Действие романа происходит в Аэродроме Один, столице совокупности территорий, постоянно находящихся в состоянии войны с противоборствующими земельными блоками Восточной Азии и Евразии, где все жители находятся во власти режима, тиранизируемого всевидящим оком Большого Брата, а повседневная жизнь характеризуется жестоким подавлением инакомыслия и непрекращающейся фальсификацией прошлого, "Девятнадцать восемьдесят четыре" часто рассматривается как радикальный отход от предыдущих работ Оруэлла. На самом деле, роман тесно связан с четырьмя реалистическими романами 1930-х годов. Это не просто вопрос префигурации - те постоянные намеки на грядущее, которые можно почерпнуть при внимательном прочтении "Keep the Aspidistra Flying" и "Coming Up for Air", - но нечто гораздо более важное для взгляда Оруэлла на мир.

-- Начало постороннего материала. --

(* ===== verification/ReplaySegments.v ===== *)
(** * Replay pages: the segments the daemon builds can be read

    What the pages ask of a sealed segment holds of every finished build:
    plaintext records with their payload, records kept as ciphertext, and
    records in sealed frames, with the frames. *)
From S2P Require Import Prelude Bytes Text Channel Json JsonObject Model Digest Summary Recipients Keyring Dek HistoryCrypto Record SegmentIndex SegmentBuilder SegmentRun SegmentContent FrameCache SegmentReader SegmentPlan JournalScan JournalRepair JournalLines JournalRecover Replay ReplayPages.
From stdpp Require Import pretty.
From Stdlib Require Import Strings.Byte ZifyBool.
Local Open Scope N_scope.

Section built.
Context `{JsonViewLaws} `{!Serde} `{!SerdeLaws} `{!RawValues} `{!RawValuesLaws} `{HistoryPrimitivesLaws} `{AeadLaws}
  `{FrameCodecLaws} `{LruLaws}.
Context (truth : Key → option DecodedFrame).

(** The shared cache: coherent with the files, and its bytes accounted for. *)
Definition cache_good (cache : FrameCache) : Prop :=
  coherent truth cache ∧ accounted cache ∧ fc_bytes cache ≤ fc_budget cache.

Context (steps : list BuildStep) (cid : string) (number : N) (keys : gmap string ContentKey) (body : SegmentIndexBody)
  (file : bytes) (seg : SealedSegment).

(** The record of a sequence, as it was pushed. *)
Definition pushed (n : N) : option (ConversationEvent * SegmentBuilder.Item) :=
  head (omap (M:=list) (λ step, match step with PushRecord e it => if sequence e =? n then Some (e, it) else None | _ => None end) steps).
(** ... and as it is read. *)
Definition read_form (summary : bool) (e : ConversationEvent) (it : SegmentBuilder.Item) : ConversationEvent :=
  match it with
  | SealedItem k _ =>
      let at_stream stream := default no_frame (frame seg stream (sequence e)) in
      with_payload e (object_value (<[ENCRYPTED_FIELD :=
        object_value (frame_reference (reader_open seg file cid (FrameCache_new 0)) k (sequence e)
          (at_stream STREAM_SUMMARY) (at_stream STREAM_FULL))]> (envelope_fields (event_type e) (payload e))))
  | _ => match read_back_as e it summary with Some (p, _) => with_payload e p | None => e end
  end.
Definition segment_events (fallback : ConversationEvent) (summary : bool) (n : N) : ConversationEvent :=
  match pushed n with Some (e, it) => read_form summary e it | None => fallback end.

(** Every record of the segment was pushed, and is one of the conversation. *)
Definition all_pushed : Prop :=
  ∀ n, s_first seg ≤ n ≤ s_last seg →
    ∃ e it, pushed n = Some (e, it) ∧ it ≠ Verbatim ∧ storable e ∧ validate_event e cid n = Ok tt.

Lemma pushed_in n e it : pushed n = Some (e, it) → PushRecord e it ∈ steps ∧ sequence e = n.
Proof.
  unfold pushed. intros Hh. apply head_Some_elem_of, list_elem_of_omap in Hh as (step & Hin & Hs).
  destruct step; try done. destruct (N.eqb_spec (sequence e0) n); [|done]. by injection Hs as -> ->.
Qed.
Lemma validate_payload e p n : validate_event (with_payload e p) cid n = validate_event e cid n.
Proof. done. Qed.
Lemma validated_conversation e n : validate_event e cid n = Ok tt → conversation_id e = cid.
Proof.
  unfold validate_event. destruct (String.eqb_spec (conversation_id e) cid) as [|Hne]; [done|].
  simpl. rewrite orb_true_r. done.
Qed.

Lemma built_segment_readable fallback :
  finished steps cid number keys body file → from_body number body = Ok seg → body_typed body →
  small_items (steps_log steps) → N.of_nat (length file) < 2 ^ 32 →
  truthful truth (reader_open seg file cid (FrameCache_new 0)) → all_pushed →
  readable_segment cid cache_good seg file (segment_events fallback).
Proof.
  intros Hfin Hseg Htyped Hsmall Hfile Htruth Hall. exists (reads cid file seg truth). split_and!.
  - intros cache (Hco & Hac & Hbu). split_and!; [done..| |].
    + by split.
    + exact Htruth.
  - intros self (_ & _ & _ & [Hco Hac Hbu _] & _). done.
  - intros self n summary Hself Hn. destruct (Hall n Hn) as (e & it & Hp & Hit & Hst & Hv).
    pose proof (pushed_in _ _ _ Hp) as [Hin Hs]. pose proof (validated_conversation _ _ Hv) as Hc. subst n.
    unfold segment_events. rewrite Hp. destruct it as [p|k p|x|] eqn:Eit; [| | |done].
    + destruct (SegmentReader.readable_record steps cid number keys body file seg truth Hfin Hseg Htyped Hsmall Hfile e it p (length (value_to_vec p)) summary self)
        as (self' & Hrec & Hr'); [by subst..|].
      eexists self', _. split; [exact Hrec|]. by split_and!.
    + destruct (sealed_record steps cid number keys body file seg truth Hfin Hseg Htyped Hsmall Hfile e k p summary self)
        as (self' & sf & ff & Hsf & Hff & Hrec & Hr'); [by subst..|].
      eexists self', _. split; [exact Hrec|]. cbn [sr_event sr_frame]. split_and!; [done| |done|done|].
      * unfold read_form. rewrite Hsf, Hff. cbn [default]. destruct Hself as (E1 & _ & E3 & _).
        unfold frame_reference. cbn [reader_open rd_segment rd_conversation_id]. by rewrite E1, E3.
      * intros fr [= <-]. cbn [fr_entry].
        destruct (sealed_frames steps cid number keys body file seg Hfin Hseg Htyped Hfile e k p) as (sf' & ff' & Hsf' & Hff' & Hk1 & Hk2 & _ & _ & _ & _ & Hb1 & Hb2);
          [by subst|]. assert (sf' = sf) as -> by congruence. assert (ff' = ff) as -> by congruence.
        assert (∀ f, kid f = Some k → frame_built (steps_log steps) number cid keys file f →
          ∃ self'' wire, wire_frame f self' = Some (self'', Ok wire) ∧ reads cid file seg truth self'') as Hwire.
        { intros f Hk Hb. destruct (built_opens steps cid number keys file Hfile f k Hb Hk) as (? & ? & stored & ? & _ & _ & _ & _ & _ & _ & Hrd & _).
          unfold wire_frame. rewrite Hk. cbv beta iota delta [mbind R_bind R_self R_lift mret R_ret].
          pose proof Hr' as (_ & Ef & _). rewrite Ef, Hrd. by eexists _, _. }
        destruct summary; by apply Hwire.
    + destruct (read_back_as e it summary) as [[p q]|] eqn:Hrb; [|by subst].
      destruct (SegmentReader.readable_record steps cid number keys body file seg truth Hfin Hseg Htyped Hsmall Hfile e it p q summary self)
        as (self' & Hrec & Hr'); [by subst..|].
      eexists self', _. split; [exact Hrec|]. cbn [sr_event sr_frame]. split_and!; [done| |done|done|done].
      unfold read_form. by rewrite <-Eit, Hrb.
Qed.
End built.

Lemma readable_segment_ext `{JsonView} `{!Serde} `{HistoryPrimitives} `{Aead} `{FrameCodec} `{!RawValues} `{Lru}
    cid good seg file stored stored' :
  (∀ d n, s_first seg ≤ n ≤ s_last seg → stored d n = stored' d n) →
  readable_segment cid good seg file stored → readable_segment cid good seg file stored'.
Proof.
  intros Heq (inv & Hopen & Hgood & Hread). exists inv. split_and!; [done..|]. intros self n summary Hself Hn.
  rewrite <-(Heq summary n Hn). by apply Hread.
Qed.
(* ===== verification/FollowUps.v ===== *)
(** * Follow-up queue

    Model of src/src/provider/supervisor/follow_ups.rs: the prompts queued
    behind a running turn, for one conversation. The sections the code runs
    under the conversation's request gate are the atomic operations; where the
    code leaves the gate and continues (a drain after an add, a timer), the
    continuation is an operation of its own. The rest of the supervisor and the
    store are represented by their answers ([Env]). *)
From S2P Require Import Prelude Text.
From stdpp Require Import pretty.
From Stdlib Require Import Ascii.
Local Open Scope N_scope.

Definition MAX_FOLLOW_UP_ITEMS : nat := 32.
Definition MAX_FOLLOW_UP_QUEUE_BYTES : N := 32 * 1024 * 1024.
Definition RATE_LIMITED : string := "rate_limited".
Definition USER_PAUSE : string := "user".
Definition SCHEDULED : string := "scheduled".
Definition MAX_SCHEDULE_AHEAD_DAYS : Z := 366.
Definition SCHEDULED_PROMPT_ERROR : string := "conversation is scheduled; queue the prompt instead".
Definition RATE_LIMIT_CONTINUE_PREFIX : string := "rate-limit-continue-".
Definition RATE_LIMIT_CONTINUE_TEXT : string :=
  "The previous request was interrupted by a provider usage limit before it could finish. Continue where it left off and complete the task.".
Definition MAX_RATE_LIMIT_CONTINUATIONS : N := 3.
Definition USER_HELD_PAUSES : list string :=
  [USER_PAUSE; SCHEDULED; "turn_cancelled"; "start_failed"; "daemon_restarted"].
Definition MAX_PROMPT_BYTES : N := 512 * 1024.
Definition u32_MAX : N := 2 ^ 32 - 1.
(** One day, [chrono::Duration::MAX] and [DateTime::<Utc>::MAX_UTC], in
    nanoseconds. *)
Definition DAY : Z := 24 * 3600 * 1000000000.
Definition CHRONO_MAX : Z := (2 ^ 63 - 1) * 1000000.
Definition MAX_UTC : Z := 8210266876799 * 1000000000 + 999999999.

Все романы Оруэлла, по сути, рассказывают о восстаниях, которые терпят неудачу, о пылких попытках бороться с ортодоксальными устоями, которые сковывают вас, с помощью персонажей, которые в итоге возвращаются, наказанные и побежденные, к тому, с чего они начали. Как и Гордон Комсток, Уинстон Смит воображает, что он может бросить вызов институтам, которые подчиняют его своей воле, только для того, чтобы признаться, что победу он одержал над самим собой, что он "любит Большого Брата".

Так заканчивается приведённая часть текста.